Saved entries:
Definition HK_mtr : list string :=
  [ "Island Line"; "Tsuen Wan Line"; "Kwun Tong Line"; "Tseung Kwan O Line";
    "East Rail Line"; "West Rail Line" ]%string.

Definition kOrComma : RegExp.t := Eval vm_compute in RegExp.make "[k,]" "gi".
Definition comma : RegExp.t := Eval vm_compute in RegExp.make "," "g".

(** The body of the loop of [extractHKSalary] on a match [m]. *)
Definition hkSalaryOfMatch (m : RegExp.MatchResult)
  : completion (option HKSalary) :=
  match RegExp.at_ m 1, RegExp.at_ m 2, RegExp.at_ m 0 with
  | Some m1, Some m2, Some m0 =>
      let min0 := RegExp.replaceAll kOrComma [] m1 in
      let max0 := RegExp.replaceAll kOrComma [] m2 in
      (* Handle 'k' notation *)
      if includes (toLowerCase m0) (lit "k") then
        Normal (Some (mkHKSalary (mul (parseInt min0) (Int 1000))
                                 (mul (parseInt max0) (Int 1000))
                                 (lit "HKD")))
      else
        Normal (Some (mkHKSalary (parseInt (RegExp.replaceAll comma [] min0))
                                 (parseInt (RegExp.replaceAll comma [] max0))
                                 (lit "HKD")))
  | _, _, _ => Throw
  end.

Fixpoint hkSalaryLoop (patterns : list RegExp.t) (description : jsstring)
  : completion (option HKSalary) :=
  match patterns with
  | [] => Normal None
  | pattern :: rest =>
      match RegExp.exec pattern description with
      | Some m => hkSalaryOfMatch m
      | None => hkSalaryLoop rest description
      end
  end.

Definition extractHKSalary (description : jsstring)
  : completion (option HKSalary) :=
  hkSalaryLoop HK_PATTERNS_salary description.

Definition prPattern : RegExp.t := Eval vm_compute in
  RegExp.make "permanent\s*resident|HKID|\u9999\u6E2F\u6C38\u4E45\u5C45\u6C11" "i".
Definition sponsorshipPattern : RegExp.t := Eval vm_compute in
  RegExp.make "visa\s*sponsorship\s*(?:is\s*)?available|sponsor\s*work\s*visa" "i".
Definition workVisaPattern : RegExp.t := Eval vm_compute in
  RegExp.make "valid\s*work\s*visa\s*accepted|employment\s*visa\s*holders" "i".

Definition checkWorkPermitRequirements (description : jsstring) : WorkPermit :=
  mkWorkPermit
    (if RegExp.test prPattern description then true else false)
    (if RegExp.test sponsorshipPattern description then true else false)
    (if RegExp.test workVisaPattern description then true else false).

(** [for (const name of names) if (new RegExp(name, 'i').test(description))
    { field = name; break; }], the field being [null] before the loop. *)
Fixpoint firstNamed (names : list string) (description : jsstring)
  : option jsstring :=
  match names with
  | [] => None
  | name :: rest =>
      if RegExp.test (RegExp.make name "i") description then Some (lit name)
      else firstNamed rest description
  end.

Definition wfhPattern : RegExp.t := Eval vm_compute in
  RegExp.make "work\s*from\s*home|remote\s*work|\u5728\u5BB6\u5DE5\u4F5C" "i".
Definition hybridPattern : RegExp.t := Eval vm_compute in
  RegExp.make "hybrid\s*(?:work|arrangement)|\u6DF7\u5408\u8FA6\u516C" "i".

Definition extractHKLocation (description : jsstring) : HKLocation :=
  mkHKLocation
    (firstNamed HK_districts description)
    (firstNamed HK_mtr description)
    (if RegExp.test wfhPattern description then true else false)
    (if RegExp.test hybridPattern description then true else false).

Definition languagePatterns : list (jsstring * RegExp.t) := Eval vm_compute in
  [ (lit "English", RegExp.make "(?:fluent|proficient|good|excellent)\s*(?:in\s*)?english|english\s*(?:fluency|proficiency)" "i");
    (lit "Cantonese", RegExp.make "cantonese|\u5EE3\u6771\u8A71|\u7CB5\u8A9E" "i");
    (lit "Mandarin", RegExp.make "mandarin|putonghua|\u666E\u901A\u8A71|\u570B\u8A9E" "i");
    (lit "Japanese", RegExp.make "japanese|\u65E5\u8A9E|\u65E5\u6587" "i");
    (lit "Korean", RegExp.make "korean|\u97D3\u8A9E|\u97D3\u6587" "i") ].

Definition extractLanguageRequirements (description : jsstring) : list jsstring :=
  Frontend.pushMatching languagePatterns description.

Definition industries : list (jsstring * RegExp.t) := Eval vm_compute in
  [ (lit "Banking & Finance", RegExp.make "bank|financial|investment|trading|hedge\s*fund|private\s*equity|wealth\s*management" "i");
    (lit "Insurance", RegExp.make "insurance|takaful|actuary|underwriting" "i");
    (lit "Real Estate", RegExp.make "property|real\s*estate|construction|architectural" "i");
    (lit "Retail", RegExp.make "retail|shopping|mall|luxury|fashion" "i");
    (lit "Logistics", RegExp.make "logistics|shipping|freight|supply\s*chain|warehouse" "i");
    (lit "Technology", RegExp.make "fintech|software|IT|technology|digital|cyber" "i");
    (lit "Healthcare", RegExp.make "hospital|medical|clinic|pharmaceutical|healthcare" "i");
    (lit "Education", RegExp.make "university|school|education|teaching|academy" "i");
    (lit "Government", RegExp.make "government|civil\s*service|public\s*sector" "i") ].
(** What is left after the two ends are stripped is empty, or begins and
    ends outside the class. *)
Lemma stripped_ends p s :
  let r := dropWhileEnd p (dropWhile p s) in
  r = [] \/ (exists c t, r = c :: t /\ p c = false /\ p (last r 0%N) = false).
Proof.
  cbv zeta. destruct (dropWhile p s) as [|c t] eqn:E; [now left|].
  pose proof (dropWhile_stops p s c t E) as Hc.
  right. unfold dropWhileEnd.
  destruct (dropWhile p (rev (c :: t))) as [|d u] eqn:E'.
  - exfalso. cbn [rev] in E'.
    destruct (dropWhile_app_stop p (rev t) c [] Hc) as [x Hx].
    rewrite Hx in E'. destruct x; discriminate.
  - pose proof (dropWhile_stops p _ d u E') as Hd.
    destruct (dropWhile_suffix p (rev (c :: t))) as [a Ha].
    rewrite E' in Ha. apply (f_equal (@rev N)) in Ha.
    rewrite rev_involutive, rev_app_distr in Ha.
    cbn [rev] in Ha |- *. rewrite <- app_assoc in Ha. cbn [app] in Ha.
    destruct (rev u) as [|x xs] eqn:Eu.
    + cbn [app] in Ha |- *. inversion Ha. subst d.
      exists c, []. auto.
    + cbn [app] in Ha |- *. inversion Ha. subst x.
      exists c, (xs ++ [d]). split; [reflexivity|]. split; [exact Hc|].
      change (c :: xs ++ [d]) with ((c :: xs) ++ [d]). now rewrite last_last.
Qed.

Lemma trim_unpadded_fixed c t :
  isWhiteSpace c = false -> isWhiteSpace (last (c :: t) 0%N) = false ->
  trim (c :: t) = c :: t.
Proof.
  intros Hc Hl. unfold trim. rewrite dropWhile_head by exact Hc.
  destruct (nonempty_last (c :: t)) as (body & cl & Hs & Hlast);
    [discriminate|].
  rewrite Hlast in Hl. rewrite Hs. now apply dropWhileEnd_last.
Qed.

Lemma wrap_false_ws c : isWrap c = false -> isWhiteSpace c = false.
Proof. unfold isWrap. intros H. now apply orb_false_iff in H as [_ ?]. Qed.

Exercise details: Filter the entries above and keep only the lines with the word "Lemma".

Answer box:
Lemma stripped_ends p s :
Lemma trim_unpadded_fixed c t :
Lemma wrap_false_ws c : isWrap c = false -> isWhiteSpace c = false.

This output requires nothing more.